Foto: Ilustrativa / Internet
PRF pode verificar esse item nas rodovias federais, porque cabe ao órgão cumprir e fazer cumprir a legislação de trânsito no seu âmbito de atuação. Mas o ponto mais importante é outro: não se trata exatamente de uma proibição nova. As restrições sobre buzina e equipamento similar já estão previstas em normas do Contran e no Código de Trânsito Brasileiro.
Na prática, o debate sobre “buzina marítima” cresceu porque muitos caminhoneiros usam conjuntos de ar ou buzinas complementares que fogem do padrão original do veículo. Quando esse equipamento está fora das especificações permitidas, imita som proibido ou substitui a buzina original por tecnologia diferente da prevista pelo fabricante, ele pode entrar no radar da fiscalização.
A Resolução Contran nº 764 estabelece que a buzina ou equipamento similar deve respeitar nível mínimo de 87 dB(A) e máximo de 112 dB(A). A mesma norma também proíbe sons contínuos ou intermitentes que se assemelhem aos usados por viaturas de polícia, ambulâncias, veículos de fiscalização e socorro, além de sons de animais, músicas e outros ruídos não permitidos.
Outro ponto decisivo da resolução é que é proibida a substituição da buzina por outro equipamento similar de potência ou tecnologia diferente das especificações do fabricante. Ou seja, a discussão não gira só em torno do nome “buzina marítima”, mas do fato de o equipamento instalado estar ou não em conformidade com o padrão legal do veículo.
O termo “buzina marítima” não aparece como categoria específica na regra, mas o efeito prático é claro: se o equipamento instalado no caminhão estiver fora dos padrões do Contran ou substituir a buzina original por outra de especificação diferente, ele pode ser considerado irregular.

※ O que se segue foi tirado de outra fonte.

(** [POST /logs/submit]. *)
Definition submit_logs (data : json) (clock : nat -> Z) : M response :=
  try_except
    (missing <- (if negb (py_truthy data) then ret true
                 else present <- py_in "logs" data ;; ret (negb present)) ;;
     if (missing : bool) then
       ret (error_response 400 "JSON payload with 'logs' array required")
     else
       logs <- py_item data "logs" ;;
       let logs := as_list logs in
       match process_logs logs with
       | inl early => ret early
       | inr logs =>
           try_except
             (_ <- client_submit_log clock (LogList logs) ;;
              ret (mkResponse 200
                     (JObj [("success", JBool true);
                            ("message",
                             JStr ("Successfully submitted "
                                     ++ py_str rt (JInt (Z.of_nat (List.length logs)))
                                     ++ " log(s)"))])))
             any_Exception
             (fun e => ret (error_response 500
                              ("Failed to submit logs to Datadog: "
                                 ++ str_exn rt e)))
       end)
    any_Exception
    (fun e => ret (error_response 500
                     ("Internal server error: " ++ str_exn rt e))).

End Service.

Também há problema quando o som imita sinais privativos de veículos de emergência ou fiscalização.
Por isso, falar em “fim das buzinas marítimas” funciona como manchete, mas o texto técnico mais preciso é este: o que está vedado é o uso de buzina ou equipamento similar em desacordo com os padrões legais e com a configuração permitida pelo fabricante.
A própria Resolução 764 liga o descumprimento da regra ao artigo 227, inciso V, do CTB, que trata do uso de buzina em desacordo com os padrões e frequências estabelecidos pelo Contran. Na tabela oficial de enquadramentos da Senatran, essa infração é classificada como leve e atribuída ao proprietário do veículo.
Além disso, a resolução também relaciona o artigo 230, inciso IX, para casos em que o veículo esteja sem buzina, com a buzina ineficiente ou inoperante. E o próprio CTB prevê, no artigo 230, a infração para veículo que circule com equipamento ou acessório proibido.
Nas rodovias federais, a PRF tem competência legal para fiscalizar o cumprimento das normas de trânsito. Isso significa que, em abordagem de rotina ou operação de segurança viária, o órgão pode autuar veículo com buzina fora do padrão legal. A atuação não depende de uma “lei nova”; ela decorre da competência normal de fiscalização em rodovias e estradas federais.
Além disso, a PRF vem reforçando a fiscalização em operações de segurança viária e em ações voltadas à redução de condutas de risco nas rodovias federais. Nesse contexto, itens irregulares do veículo podem ser verificados junto com outros componentes obrigatórios.
Esse ponto também é importante para evitar confusão. A buzina não é um acessório opcional: ela aparece na Resolução Contran nº 912 como equipamento obrigatório para veículos automotores em circulação e deve estar em condições de funcionamento. Então o problema não é “ter buzina”, e sim ter buzina em desacordo com a norma ou substituir o sistema original de forma irregular.
Como o enquadramento do artigo 227, inciso V, é de natureza leve, existe uma observação prática relevante: a PRF informa que, desde a vigência da Lei nº 14.071/2020, converte automaticamente autuações leves e médias em advertência por escrito, desde que o infrator não tenha cometido outra infração nos últimos 12 meses. Isso não elimina a autuação, mas pode evitar pagamento de multa e pontuação em determinadas situações.
Para o caminhoneiro autônomo, o recado é direto: vale revisar se a buzina instalada no veículo realmente segue o padrão legal e não foi trocada por um conjunto fora da especificação do fabricante. Para transportadoras e donos de frota, o tema entra no campo de manutenção e compliance, porque a responsabilidade do enquadramento do artigo 227, V, recai sobre o proprietário.
Na prática, isso transforma a “buzina marítima” em mais um item de risco administrativo. O que antes era visto por muitos como personalização ou reforço sonoro passa a ser um ponto que pode gerar dor de cabeça em abordagem, vistoria e fiscalização de rotina.